— Понимаешь, после смерти отца мать нашла в кабинете, в тумбе его письменного стола, запас зубной пасты. Странно, да, что ты по этому поводу думаешь?
Я ничего не думал по этому поводу, и готов был отнести гигиеническую предусмотрительность академика на счет известных слабостей больших ученых, со странностями бытового поведения которых был знаком не понаслышке. Она сказала еще, помню, добавил Саня задумчиво, что только тогда поняла, как была перед ним виновата…
Саня Ритерман давно вернулся к осаде Голливуда, я стал забывать и его семейную драму, и его самого, хоть изредка мы обменивались шутливыми электронными письмами — все реже, впрочем. Но время от времени ни с того ни с сего я вспоминал наш разговор в узбекском заведении, пытаясь разгадать загадку, что задала своему сыну покойная Белла напоследок. Перед ним виновата, перед ним виновата, повторял я ее слова, удивляясь — она была образцовой и заботливой женой. Даже не женой — матерью. Я вдруг удивительно явственно вспомнил один непарадный ужин у них в квартире. За большим столом в столовой сидели гости, все друзья дома, чужих не было. Белла привычно вела стол, и время от времени обращалась к мужу ведь правда, Волик? Академик, осанки барственной, с чутким носатым профилем, сидел молча в своей кабинетной куртке и ничего не отвечал, лишь кивал едва приметно седой с проплешинами головой.
Да-да, вспоминал я, в ее присутствии покойный Ритерман всегда помалкивал.
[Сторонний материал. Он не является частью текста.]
(** * Rolling-window ledger synchronisation: a shallow embedding

    Embedding of [scripts/update_competitor_sheets.py] and
    [scripts/freeze_master_values.py].

    Conventions of the model.
    - Python [int] is [Z]; Python [str] is [string], read as ASCII text
      (a character is its code point [ord]); [str.upper] and [str.strip]
      act on the ASCII letters and the ASCII white space.
    - A [dict] that is only looked up is a [gmap]; a [dict] or [list] that
      is iterated is a [list] in iteration order.
    - The remote services (Drive, Sheets) are a deterministic environment:
      a function from the history of the run and the next request to the
      reply.  Every [exec_request] appends one event to the history, so the
      history is also the observable trace of the run.
    - Exceptions are values of [exn]; a computation returns [Ok v] or
      [Raise e]. *)

From Stdlib Require Import ZArith String Ascii List Lia Bool.
From stdpp Require Import gmap strings list pretty.
From Equations Require Import Equations.

Open Scope Z_scope.

(** ** Characters and strings *)

Definition ord (ch : ascii) : Z := Z.of_N (N_of_ascii ch).
Definition chr (n : Z) : ascii := ascii_of_N (Z.to_N n).

(** ["A" <= ch <= "Z"] *)
Definition is_AZ (ch : ascii) : bool := (65 <=? ord ch) && (ord ch <=? 90).

Definition is_az (ch : ascii) : bool := (97 <=? ord ch) && (ord ch <=? 122).

Definition char_upper (ch : ascii) : ascii :=
  if is_az ch then chr (ord ch - 32) else ch.

(** [s.upper()] *)
Fixpoint upper (s : string) : string :=
  match s with
  | EmptyString => EmptyString
  | String ch rest => String (char_upper ch) (upper rest)
  end.

(** ["".join(letters)] *)
Fixpoint join (letters : list ascii) : string :=
  match letters with
  | [] => EmptyString
  | ch :: rest => String ch (join rest)
  end.

(** [s.startswith(prefix)] *)
Fixpoint startswith (s prefix : string) : bool :=
  match prefix, s with
  | EmptyString, _ => true
  | String p prefix', String c s' => Ascii.eqb c p && startswith s' prefix'
  | String _ _, EmptyString => false
  end.

(** [s[n:]] for [0 <= n] *)
Fixpoint drop_chars (n : nat) (s : string) : string :=
  match n, s with
  | O, _ => s
  | S n', String _ s' => drop_chars n' s'
  | S _, EmptyString => EmptyString
  end.

(** ** Column codec *)

Module Codec.

(** The [for ch in a1.upper()] loop of [a1_to_col], [result] being the
    accumulator; [break] at the first character outside A..Z. *)
Fixpoint a1_to_col_loop (result : Z) (s : string) : Z :=
  match s with
  | EmptyString => result
  | String ch rest =>
      if negb (is_AZ ch) then result
      else a1_to_col_loop (result * 26 + (ord ch - 64)) rest
  end.

Definition a1_to_col (a1 : string) : Z := a1_to_col_loop 0 (upper a1).

(** The [while index > 0] loop of [col_to_a1]; [letters] is appended to. *)
Equations col_to_a1_loop (index : Z) (letters : list ascii) : list ascii
  by wf (Z.to_nat index) lt :=
col_to_a1_loop index letters with Z_gt_dec index 0 := {
  | left _ =>
      col_to_a1_loop ((index - 1) / 26)
                     (letters ++ [chr (65 + (index - 1) mod 26)])
  | right _ => letters }.
Next Obligation.
  assert (0 <= (index - 1) / 26 < index); [|lia].
  split; [apply Z.div_pos; lia|].
  apply Z.le_lt_trans with (index - 1); [|lia].
  apply Z.div_le_upper_bound; lia.
Qed.

Definition col_to_a1 (index : Z) : string :=
  join (rev (col_to_a1_loop index [])).

End Codec.
Export Codec.

(** ** Exceptions and outcomes *)

(** What a remote call can fail with: [googleapiclient.errors.HttpError],
    or any other exception of the transport (time-out, reset connection). *)
Inductive remote_error :=
| RemoteHttpError (status : Z)
| RemoteTransportError.

(** The exceptions of the two scripts.  [TabMissingError] is the class the
    update script declares; the others are Python's own. *)
Inductive exn :=
| HttpError (status : Z)
| TransportError
| TabMissingError (msg : string)
| RuntimeError (msg : string)
| KeyError (key : string)
| TypeError
| ValueError.

Definition exn_of_remote (e : remote_error) : exn :=
  match e with
  | RemoteHttpError status => HttpError status
  | RemoteTransportError => TransportError
  end.

Inductive outcome (A : Type) :=
| Ok (a : A)
| Raise (e : exn).
Arguments Ok {A} a.
Arguments Raise {A} e.

Definition obind {A B} (o : outcome A) (k : A -> outcome B) : outcome B :=
  match o with
  | Ok a => k a
  | Raise e => Raise e
  end.

(** ** Dates and times

    [datetime.datetime]: the calendar fields and the offset from UTC in
    seconds, [None] for a naive value. *)

Module Datetime.

Record datetime := mk_datetime {
  year : Z; month : Z; day : Z;
  hour : Z; minute : Z; second : Z; microsecond : Z;
  utcoffset : option Z }.

Definition is_leap (y : Z) : bool :=
  (y mod 4 =? 0) && (negb (y mod 100 =? 0) || (y mod 400 =? 0)).

Definition days_in_month (y m : Z) : Z :=
  if m =? 2 then (if is_leap y then 29 else 28)
  else if (m =? 4) || (m =? 6) || (m =? 9) || (m =? 11) then 30
  else 31.

Definition days_before_year (y : Z) : Z :=
  let y' := y - 1 in y' * 365 + y' / 4 - y' / 100 + y' / 400.

Definition days_before_month (y m : Z) : Z :=
  fold_left (fun acc k => acc + days_in_month y (Z.of_nat k))
            (seq 1 (Z.to_nat (m - 1))) 0.

(** Proleptic Gregorian ordinal, day 1 being 0001-01-01. *)
Definition toordinal (d : datetime) : Z :=
  days_before_year (year d) + days_before_month (year d) (month d) + day d.

(** The constructor [datetime(year, month, day, hour, minute, second)]
    with its range checks. *)
Definition make_datetime (y mo d h mi s us : Z) (tz : option Z)
  : outcome datetime :=
  if (1 <=? y) && (y <=? 9999) && (1 <=? mo) && (mo <=? 12)
     && (1 <=? d) && (d <=? days_in_month y mo)
     && (0 <=? h) && (h <=? 23) && (0 <=? mi) && (mi <=? 59)
     && (0 <=? s) && (s <=? 59) && (0 <=? us) && (us <=? 999999)
  then Ok (mk_datetime y mo d h mi s us tz)
  else Raise ValueError.

(** [datetime.min] *)
Definition datetime_min : datetime := mk_datetime 1 1 1 0 0 0 0 None.

(** Microseconds since the start of day 1, in the value's own clock. *)
Definition local_micros (d : datetime) : Z :=
  (((toordinal d * 24 + hour d) * 60 + minute d) * 60 + second d) * 1000000
  + microsecond d.

Definition utc_micros (d : datetime) (off : Z) : Z :=
  local_micros d - off * 1000000.

(** [a == b]: a naive and an aware value are never equal. *)
Definition dt_eqb (a b : datetime) : bool :=
  match utcoffset a, utcoffset b with
  | None, None => local_micros a =? local_micros b
  | Some oa, Some ob => utc_micros a oa =? utc_micros b ob
  | _, _ => false
  end.

(** [a < b]: ordering a naive against an aware value raises [TypeError]. *)
Definition dt_ltb (a b : datetime) : outcome bool :=
  match utcoffset a, utcoffset b with
  | None, None => Ok (local_micros a <? local_micros b)
  | Some oa, Some ob => Ok (utc_micros a oa <? utc_micros b ob)
  | _, _ => Raise TypeError
  end.

End Datetime.
Export Datetime.

(** ** Reading numbers out of text *)

Definition is_digit (ch : ascii) : bool := (48 <=? ord ch) && (ord ch <=? 57).

(** [int(s)] for a string of decimal digits. *)
Definition int_of_digits (s : string) : Z :=
  fold_left (fun acc ch => acc * 10 + (ord ch - 48)) (list_ascii_of_string s) 0.

(** [s[:n]] *)
Fixpoint take_chars (n : nat) (s : string) : string :=
  match n, s with
  | S n', String ch s' => String ch (take_chars n' s')
  | _, _ => EmptyString
  end.

(** [s[a:b]] for [0 <= a <= b] *)
Definition slice (a b : nat) (s : string) : string :=
  take_chars (b - a) (drop_chars a s).

Fixpoint all_digits (s : string) : bool :=
  match s with
  | EmptyString => true
  | String ch s' => is_digit ch && all_digits s'
  end.

(** The string starts with exactly-or-more than six digits: [\d{6}]. *)
Definition six_digits (s : string) : option string :=
  let tok := take_chars 6 s in
  if (String.length tok =? 6)%nat && all_digits tok then Some tok else None.

(** [re.search(r"(\d{6})(?:_(\d{6}))?", suffix)]: the leftmost match and
    its two groups. *)
Fixpoint search_stamp (suffix : string) : option (string * option string) :=
  match six_digits suffix with
  | Some yymmdd =>
      match drop_chars 6 suffix with
      | String "_" rest => Some (yymmdd, six_digits rest)
      | _ => Some (yymmdd, None)
      end
  | None =>
      match suffix with
      | EmptyString => None
      | String _ rest => search_stamp rest
      end
  end.

(** [s[a:b]] read as a number, when it is [b - a] decimal digits. *)
Definition digits_at (a b : nat) (s : string) : option Z :=
  let tok := slice a b s in
  if (String.length tok =? b - a)%nat && all_digits tok
  then Some (int_of_digits tok) else None.

Definition char_is (i : nat) (ch : ascii) (s : string) : bool :=
  match String.get i s with
  | Some c => Ascii.eqb c ch
  | None => false
  end.

(** The fraction of a second after the seconds field: nothing, or a dot
    and three or six digits.  Returns the microseconds and the rest. *)
Definition parse_fraction (rest : string) : option (Z * string) :=
  match rest with
  | String "." frac =>
      match digits_at 0 6 frac, digits_at 0 3 frac with
      | Some us, _ => Some (us, drop_chars 6 frac)
      | None, Some ms => Some (ms * 1000, drop_chars 3 frac)
      | None, None => None
      end
  | _ => Some (0, rest)
  end.

(** The offset at the end: nothing (naive), or [+HH:MM] / [-HH:MM]. *)
Definition parse_offset (rest : string) : option (option Z) :=
  match rest with
  | EmptyString => Some None
  | String sign hhmm =>
      if (Ascii.eqb sign "+" || Ascii.eqb sign "-")
         && (String.length hhmm =? 5)%nat && char_is 2 ":" hhmm
      then
        match digits_at 0 2 hhmm, digits_at 3 5 hhmm with
        | Some hh, Some mm =>
            if (hh <=? 23) && (mm <=? 59) then
              let secs := hh * 3600 + mm * 60 in
              Some (Some (if Ascii.eqb sign "-" then - secs else secs))
            else None
        | _, _ => None
        end
      else None
  end.

(** [datetime.fromisoformat(ts)] on the shape the Drive API emits and
    [isoformat()] prints, [YYYY-MM-DD?HH:MM:SS[.fff[fff]][+HH:MM]];
    anything else is a [ValueError] here. *)
Definition fromisoformat (ts : string) : outcome datetime :=
  match digits_at 0 4 ts, digits_at 5 7 ts, digits_at 8 10 ts,
        digits_at 11 13 ts, digits_at 14 16 ts, digits_at 17 19 ts with
  | Some y, Some mo, Some d, Some h, Some mi, Some s =>
      if char_is 4 "-" ts && char_is 7 "-" ts
         && char_is 13 ":" ts && char_is 16 ":" ts
      then
        match parse_fraction (drop_chars 19 ts) with
        | Some (us, rest) =>
            match parse_offset rest with
            | Some tz => make_datetime y mo d h mi s us tz
            | None => Raise ValueError
            end
        | None => Raise ValueError
        end
      else Raise ValueError
  | _, _, _, _, _, _ => Raise ValueError
  end.

(** ** Source selector *)

Module Selector.

(** [ts[:-1] + "+00:00"] when [ts.endswith("Z")], else [ts]. *)
Fixpoint replace_trailing_Z (ts : string) : string :=
  match ts with
  | EmptyString => EmptyString
  | String ch rest =>
      match rest with
      | EmptyString =>
          if Ascii.eqb ch "Z" then "+00:00"%string else String ch EmptyString
      | _ => String ch (replace_trailing_Z rest)
      end
  end.

Definition parse_rfc3339 (ts : string) : outcome datetime :=
  fromisoformat (replace_trailing_Z ts).

Definition parse_timestamp_from_name (name prefix : string) : option datetime :=
  if negb (startswith name prefix) then None
  else
    let suffix := drop_chars (String.length prefix) name in
    match search_stamp suffix with
    | None => None
    | Some (yymmdd, group2) =>
        let hhmmss := match group2 with
                      | Some g => g
                      | None => "000000"%string
                      end in
        let yy := int_of_digits (slice 0 2 yymmdd) in
        let year := 2000 + yy in
        let month := int_of_digits (slice 2 4 yymmdd) in
        let day := int_of_digits (slice 4 6 yymmdd) in
        let hour := int_of_digits (slice 0 2 hhmmss) in
        let minute := int_of_digits (slice 2 4 hhmmss) in
        let second := int_of_digits (slice 4 6 hhmmss) in
        match make_datetime year month day hour minute second 0 None with
        | Ok dt => Some dt
        | Raise _ => None
        end
    end.

(** One entry of the Drive listing: the [id] and the optional [name],
    [modifiedTime] and [createdTime] keys. *)
Record file_info := mk_file {
  f_id : string;
  f_name : option string;
  f_modifiedTime : option string;
  f_createdTime : option string }.

(** [f.get("name", "")] *)
Definition get_name (f : file_info) : string :=
  match f_name f with
  | Some n => n
  | None => EmptyString
  end.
Помню, на одной конференции в Таллинне, куда я был приглашен отцом в качестве водителя, — потом он хотел заглянуть в Тарту, посетить Новгород и Псков, вернувшись в Москву через Валдай, — Белла царила на завершающем банкете. Она была здесь единственной женой, другие дамы были участницами. Нет, она не исполняла роль тамады, но как-то исподволь, быть может, бессознательно направляла застолье. И в какой-то момент Белла поднялась и произнесла замысловатый тост за ученых мужей, и было понятно, что она таким способом славословит собственного мужа. Тот поморщился, и я слышал, поскольку сидел рядом, как он прошептал ну, Белла, зачем… А она повернулась к нему, сияя неумеренно накрашенным для ее возраста лицом, и строго сказала сухого красного можно.
Нет, глупо было бы говорить, что он был под каблуком, его человеческая значительность и мужская достаточность ни у кого не вызывали сомнения, но сфера его жизненного пространства была заужена, присутствие жены было тотальным, куда он ни повернись. Я примерил ситуацию на себя: скорее всего, я так жить не смог бы. И вдруг мне все стало ясно с этой самой пресловутой зубной пастой: академик наивно пытался иметь в собственном доме хоть что-то свое, не свои лишь ученые книги, ни свои рукописи, но что-то частное, бытовое, мужское. Курить под давлением жены он давно бросил, и не мог коллекционировать трубки. Мыло, полотенца, белье, — все было жене подконтрольно. Вот разве что паста… И, кажется, только после смерти мужа именно это Белла и поняла, наткнувшись на его личные не прошедшие ее таможню припасы.
Прошло не меньше трех лет с похорон Беллы, когда Саня был в Москве в последний раз. И вдруг он позвонил, был оживлен, сказал, торопясь, старик, завтра в Доме кино в большом зале моя премьера, потом — сам понимаешь… жду, начало в семь. Фильм назывался Пистолет, это не было новое слово в кинематографе, так, довольно обычный триллер, но сделана лента была на удивление динамично и крепко, и я искренне был рад за Саню, азартно аплодировал, когда он и его группа вышли на сцену на поклоны. Обнялись мы только в ресторане, и я поздравил его. Он вглядывался в меня не без тревоги, но, удостоверившись, что я не льщу ему из обязанности, а радуюсь за него, усадил за банкетным столом от себя по правую руку. И даже поднял тост за друзей молодости.